Globally, fibre markets are divided into manmade fibre and natural fibre. In the 1990s, cotton accounted for two-thirds of global fibre distribution which has now declined to just one-third. And the rest is met by manmade fibres. This is because world demand for textiles have increased sharply, mostly for cheaper fibre textiles while cotton could not meet this incremental demand due to its inability to increase acreage and thereby the output. Adverse climatic condition also play truant on cotton outlook.

The fading connect between the two fibre is discerning if one looks at the market behavior over the past one-year (May 2017 to May 2018). Polyester prices averaged US$1.32 per kg for 1.4D in China with minimum value at US$1.08 per kg and maximum at US$1.43 a kg. That gives a spread of US$0.35 between the two and a year on year increase of 25%.

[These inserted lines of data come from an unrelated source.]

(* ===== verification/ApiBudget.v ===== *)
(** * Every request is answered

    No handler loops or waits for another: it makes a bounded number of
    operations, whatever the tables hold when they run.  [budget n m K]: [m] is
    done within [n] operations, and the value it returns satisfies [K] with what
    is left. *)

From S2P Require Import Prelude JsString JsNum JsDate Json Shared Queue Auth Providers Gateway Persist Export Zod ApiDb ApiAuth.
From S2P Require Import ApiKeys ApiMembers ApiOrg ApiPricing ApiReports ApiServer ApiRules ApiSteps ApiRefine ApiEffects.
From S2P Require Import ApiSafety ApiExample ApiLate ApiTracks ApiLater ApiConcurrent ApiRaces.

Fixpoint budget {A} (n : nat) (m : H A) (K : nat -> A -> Prop) {struct m} : Prop :=
  match m with
  | HRet (Ok a) => K n a
  | HRet (Throw _) => True
  | HOp step => match n with
                | O => False
                | S n' => forall w, let '(_, rest) := step w in budget n' rest K
                end
  end.
Section rules.
Context {A : Type}.
Implicit Types (K : nat -> A -> Prop).
Lemma budget_ret (a : A) n K : K n a -> budget n (mret a) K.
Proof. done. Qed.
Lemma budget_throw e n K : budget n (throw e) K.
Proof. done. Qed.
Lemma budget_bind {B} (m : H B) (f : B -> H A) n K :
  budget n m (fun n' b => budget n' (f b) K) -> budget n (m ≫= f) K.
Proof.
  unfold mbind, H_bind. revert n. induction m as [[b|e]|step IH] using H_rect_ops; intros n; [done..|]. cbn.
  destruct n as [|n]; [done|]. intros Hm w. specialize (Hm w). destruct (step w) as [w' rest] eqn:Es. by eapply IH.
Qed.
Lemma budget_op (op : Op A) n K : (forall a, K n a) -> budget (S n) (perform_op op) K.
Proof. intros HK w. destruct (op w) as [w' [a|e]]; cbn; [apply HK|done]. Qed.
Lemma budget_recode code e (m : H A) n K : budget n m K -> budget n (recode code e m) K.
Proof.
  revert n. induction m as [[a|[]]|step IH] using H_rect_ops; intros n; cbn; [done..|].
  destruct n as [|n]; [done|]. intros Hm w. specialize (Hm w). destruct (step w) as [w' rest] eqn:Es. by eapply IH.
Qed.
Lemma budget_weaken (m : H A) n K K' : (forall n a, K n a -> K' n a) -> budget n m K -> budget n m K'.
Proof.
  intros HK. revert n. induction m as [[a|e]|step IH] using H_rect_ops; intros n; cbn; [apply HK|done|].
  destruct n as [|n]; [done|]. intros Hm w. specialize (Hm w). destruct (step w) as [w' rest] eqn:Es. by eapply IH.
Qed.
End rules.
Lemma budget_require b e n (K : nat -> unit -> Prop) : K n tt -> budget n (require b e) K.
Proof. by destruct b. Qed.
Lemma budget_parse {A} (z : schema A) body n (K : nat -> A -> Prop) : (forall a, K n a) -> budget n (parse z body) K.
Proof. unfold parse. intros HK. destruct (z body); [apply HK|done]. Qed.
Lemma budget_of_js {A} (r : js A) n (K : nat -> A -> Prop) : (forall a, K n a) -> budget n (of_js r) K.
Proof. destruct r; [intros HK; apply HK|done]. Qed.
Lemma budget_of_random {A} (o : option A) n (K : nat -> A -> Prop) : (forall a, K n a) -> budget n (of_random o) K.
Proof. destruct o; [intros HK; apply HK|done]. Qed.
Lemma budget_uuid E s n (K : nat -> string -> Prop) : (forall u, K n u) -> budget n (uuid E s) K.
Proof. unfold uuid. intros HK. destruct (e_uuid E s); [apply HK|done]. Qed.
Lemma budget_uuids E l n (K : nat -> list string -> Prop) : (forall us, K n us) -> budget n (uuids E l) K.
Proof.
  revert K; induction l as [|s l IH]; intros K HK; [apply budget_ret, HK|]. cbn [uuids].
  apply budget_bind, budget_uuid. intros u. apply budget_bind, IH. intros us. apply budget_ret, HK.
Qed.
Lemma budget_authenticate E rq n (K : nat -> AuthedUser -> Prop) :
  (forall user, K n user) -> budget n (makeAuthenticate E rq) K.
Proof.
  unfold makeAuthenticate. intros HK. destruct (rq_authorization rq); [|done]. destruct (starts_with _ _); [|done].
  destruct (verifyAccessToken _ _ _ _); [apply HK|done].
Qed.

Ltac spend1 :=
  lazymatch goal with
  | |- budget _ (_ ≫= _) _ => apply budget_bind
  | |- budget _ (mret _) _ => apply budget_ret
  | |- budget _ (throw _) _ => apply budget_throw
  | |- budget _ (fail _) _ => apply budget_throw
  | |- budget _ (require _ _) _ => apply budget_require
  | |- budget _ (parse _ _) _ => apply budget_parse; intros ?
  | |- budget _ (of_js _) _ => apply budget_of_js; intros ?
  | |- budget _ (of_random _) _ => apply budget_of_random; intros ?
  | |- budget _ (uuid _ _) _ => apply budget_uuid; intros ?
  | |- budget _ (uuids _ _) _ => apply budget_uuids; intros ?
  | |- budget _ (makeAuthenticate _ _) _ => apply budget_authenticate; intros ?
  | |- budget _ (recode _ _ _) _ => apply budget_recode
  | |- budget _ (match ?x with _ => _ end) _ => destruct x
  | |- budget _ (if ?b then _ else _) _ => destruct b
  | |- budget _ ((match ?x with _ => _ end) _) _ => destruct x
  | |- budget _ (scope_uid _ _ _) _ => unfold scope_uid
  | |- budget (S _) (gets _) _ => apply budget_op; intros ?
  | |- budget (S _) (say _) _ => apply budget_op; intros ?
  | |- budget (S _) (findFirst _) _ => apply budget_op; intros ?
  | |- budget (S _) (findMany _) _ => apply budget_op; intros ?
  | |- budget (S _) (count _) _ => apply budget_op; intros ?
  | |- budget (S _) (create _) _ => apply budget_op; intros ?
  | |- budget (S _) (updateMany _ _) _ => apply budget_op; intros ?
  | |- budget (S _) (update _ _) _ => apply budget_op; intros ?
  | |- budget (S _) (deleteMany _) _ => apply budget_op; intros ?
  | |- budget (S _) (delete_one _) _ => apply budget_op; intros ?
  | |- budget (S _) (transaction _) _ => apply budget_op; intros ?
  end; cbv beta zeta.
Ltac spend := repeat spend1; try exact I.

(** The most operations of any handler: adding a team member (workspace, team,
    lead, workspace member, team membership, the new row) and inviting
    (workspace, member, pending, the new row, workspace, inviter, the mail). *)
Definition MOST_OPERATIONS : nat := 7.
Lemma perform_budget get stat E rq c : budget MOST_OPERATIONS (perform get stat E rq c) (fun _ _ => True).
Proof.
  destruct c; cbn [perform]; unfold replies, MOST_OPERATIONS, register, login, ApiAuth.refresh, logout, me, adminStats,
    adminTimeseries, adminWorkspaces, admin_route, makeSuperAdminGuard, listWorkspaces, getWorkspace, listProjects,
    createProject, updateProject, deleteProject, own_project, check_team, listTeams, createTeam, getTeam, updateTeam,
    deleteTeam, addTeamMember, updateTeamMember, removeTeamMember, loadTeam, assertCanManageTeam, listCredentials,
    createCredential, testCredential, patchCredential, deleteCredential, own_credential, listKeys, issueKey, patchKey,
    revokeKey, own_key, propagate, resolveProviderAllowlist, analyticsSummary, usageEvents, analyticsTimeseries,
    analyticsBreakdown, bind_filters, bind_uuid, createExport, listExports, getExport, downloadExport, findJob,
    listMembers, listInvitations, invite, reissueLink, withdrawInvitation, updateMember, removeMember, find_member,
    keep_an_owner, showInvitation, acceptInvitation, findValidInvitation, invited_user, listModels, listOverrides,
    createOverride, updateOverride, deleteOverride, listUnpriced, price_patch, numeric_12_6, issueSession, ws_route,
    makeWorkspaceGuard; spend.
Qed.
Definition done_in {A} (n : nat) (m : H A) : Prop := budget n m (fun _ _ => True).
Lemma budget_mono {A} (m : H A) n n' : (n <= n')%nat -> done_in n m -> done_in n' m.
Proof.
  unfold done_in. revert n n'. induction m as [[a|e]|step IH] using H_rect_ops; intros n n' Hn; cbn; [done..|].
  destruct n as [|n]; [done|]. destruct n' as [|n']; [lia|]. intros Hm w. specialize (Hm w).
  destruct (step w) as [w' rest] eqn:Es. eapply IH; [exact Es|apply le_S_n, Hn|done].
Qed.
Lemma budget_resume n (m : H Z) w : done_in n m -> done_in (n - 1) (resume w m).2.
Proof.
  unfold done_in. destruct m as [[a|e]|step]; cbn; [done..|]. destruct n as [|n]; [done|]. intros Hm. specialize (Hm w).
  destruct (step w) as [w' rest]. cbn. by rewrite Nat.sub_0_r.
Qed.
Lemma budget_out (m : H Z) : done_in 0 m -> exists r, m = HRet r.
Proof. destruct m as [r|step]; [by exists r|done]. Qed.

Section answered.
Context (get : UpstreamRequest -> option Z) (stat : string -> bool).
Notation happens := (happens get stat).
Notation runs := (runs get stat).

(** Thread [i] is under way with at most [k] operations left. *)
Definition within (i k : nat) (n : Node) : Prop := exists t, nd_threads n !! i = Some t /\ done_in k (th_rest t).
Lemma start_budget r : done_in MOST_OPERATIONS (th_rest (start get stat r)).
Proof. cbn. destruct (find_call _ _); [apply perform_budget|done]. Qed.
Lemma happens_within i k n e :
  within i k n -> within i (match e with Resumes j => if bool_decide (i = j) then k - 1 else k | _ => k end) (happens n e).
Proof.
  intros (t & Ht & Hk). destruct e as [r|j]; cbn.
  - exists t. split; [by apply lookup_app_l_Some|done].
  - destruct (nd_threads n !! j) as [u|] eqn:Eu; [|case_bool_decide; [congruence|by exists t]].
    pose proof (budget_resume k (th_rest t) (nd_world n) Hk) as Hr.
    destruct (resume (nd_world n) (th_rest u)) as [w m] eqn:Er. case_bool_decide as Hij.
    + subst j. assert (u = t) as -> by congruence. rewrite Er in Hr.
      eexists. split; [apply list_lookup_insert_eq; by eapply lookup_lt_Some|done].
    + exists t. split; [|done]. cbn. by rewrite list_lookup_insert_ne.
Qed.
(** How often thread [i] is resumed. *)
Definition turns_of (i : nat) (es : list NodeEvent) : nat :=
  length (List.filter (fun e => match e with Resumes j => bool_decide (i = j) | Arrives _ => false end) es).
Lemma runs_within i k n es : within i k n -> within i (k - turns_of i es) (runs n es).
Proof.
  revert k n. induction es as [|e es IH]; intros k n Hn; [by rewrite Nat.sub_0_r|].
  rewrite runs_cons. apply happens_within with (e := e) in Hn. apply IH in Hn.
  replace (k - turns_of i (e :: es))%nat
    with ((match e with Resumes j => if bool_decide (i = j) then k - 1 else k | _ => k end) - turns_of i es)%nat; [done|].
  unfold turns_of. cbn. destruct e as [r|j]; [done|]. case_bool_decide; cbn; lia.
Qed.
Lemma all_within n es i :
  (forall j, j < length (nd_threads n) -> within j MOST_OPERATIONS n)%nat ->
  (i < length (nd_threads (runs n es)))%nat -> within i MOST_OPERATIONS (runs n es).
Proof.
  revert n. induction es as [|e es IH]; intros n Hn Hi; [by apply Hn|]. apply IH; [|done]. clear IH Hi i.
  intros j Hj. destruct (decide (j < length (nd_threads n)))%nat as [Hl|Hl].
  - apply Hn in Hl. apply happens_within with (e := e) in Hl as (t & Ht & Hb). exists t. split; [done|].
    eapply budget_mono; [|exact Hb]. destruct e; [done|]. case_bool_decide; lia.
  - destruct e as [r|j'].
    + cbn in *. rewrite length_app in Hj. cbn in Hj. exists (start get stat r). split; [|apply start_budget].
      cbn. rewrite lookup_app_r by lia. by replace (j - length (nd_threads n))%nat with 0%nat by lia.
    + exfalso. apply Hl. revert Hj. cbn. destruct (nd_threads n !! j') as [t|]; [|done]. destruct (resume _ _). cbn.
      by rewrite length_insert.
Qed.

(** Whatever else is served in between, and whatever the tables hold by then, a
    request that has arrived has its answer once seven operations of the model
    (a whole [$transaction] counts as one) have run. *)
Theorem every_request_is_answered (w : World) (es1 es2 : list NodeEvent) i :
  (i < length (nd_threads (runs (idle w) es1)))%nat -> (MOST_OPERATIONS <= turns_of i es2)%nat ->
  exists status, answers (runs (idle w) (es1 ++ es2)) !! i = Some (Some status).
Proof.
  intros Hi Hturns. rewrite runs_app. apply (all_within (idle w) es1 i) in Hi; [|by intros j Hj; inversion Hj].
  apply (runs_within i MOST_OPERATIONS _ es2) in Hi as (t & Ht & Hb).
  replace (MOST_OPERATIONS - turns_of i es2)%nat with 0%nat in Hb by lia. apply budget_out in Hb as [r Hr].
  unfold answers. rewrite list_lookup_fmap, Ht. unfold answer. cbn. rewrite Hr. destruct r; by eexists.
Qed.
End answered.
Lemma every_request_is_answered_witness :
  exists status, answers (ex_node ex_world (together ex_busy [0; 1]%nat ++ map Resumes (rounds 5 7))) !! 2%nat = Some (Some status).
Proof.
  apply (every_request_is_answered ex_get ex_stat ex_world (together ex_busy [0; 1]%nat) (map Resumes (rounds 5 7)) 2);
    vm_compute; lia.
Defined.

Similarly, if we decipher the cotton markets, considering two international benchmarks, US Cotton Futures an indicator for cotton pricing in future and Cotlook ‘A’ index, representing the spot market. Here, cotton futures clocked an average of US$1.69 a kg registering a year on year increase of 25.4%, with minimum value at US$1.47 a kg and maximum at US$2.09 a kg with a spread of US$0.62 between the two. This implies the flexibility and also the volatility of cotton prices when futures are considered. The same is tighter in spot benchmark. Cotlook A averaged US$2.43 a kg with minimum at US$2.34 a kg and maximum at US$2.61 a kg, leaving a spread of just US$0.27 between the two. It was even tighter than the PSF markets during the period as the increase was just 9% year on year.

Entering 2018, cotton prices continued to surge while PSF prices moved almost flat, implying no influence or disconnect to some extent. Cotton Futures gained 22% since February this year while PSF prices declined 6%. This reversal clearly explains that the latter has stopped taking cue from cotton markets off late. Nevertheless, seasonal trends in both the market gain significance when it comes to pricing. Cotton price tend to move up as availability shrinks as the marketing season approaches closer while polyester market enter a dull season.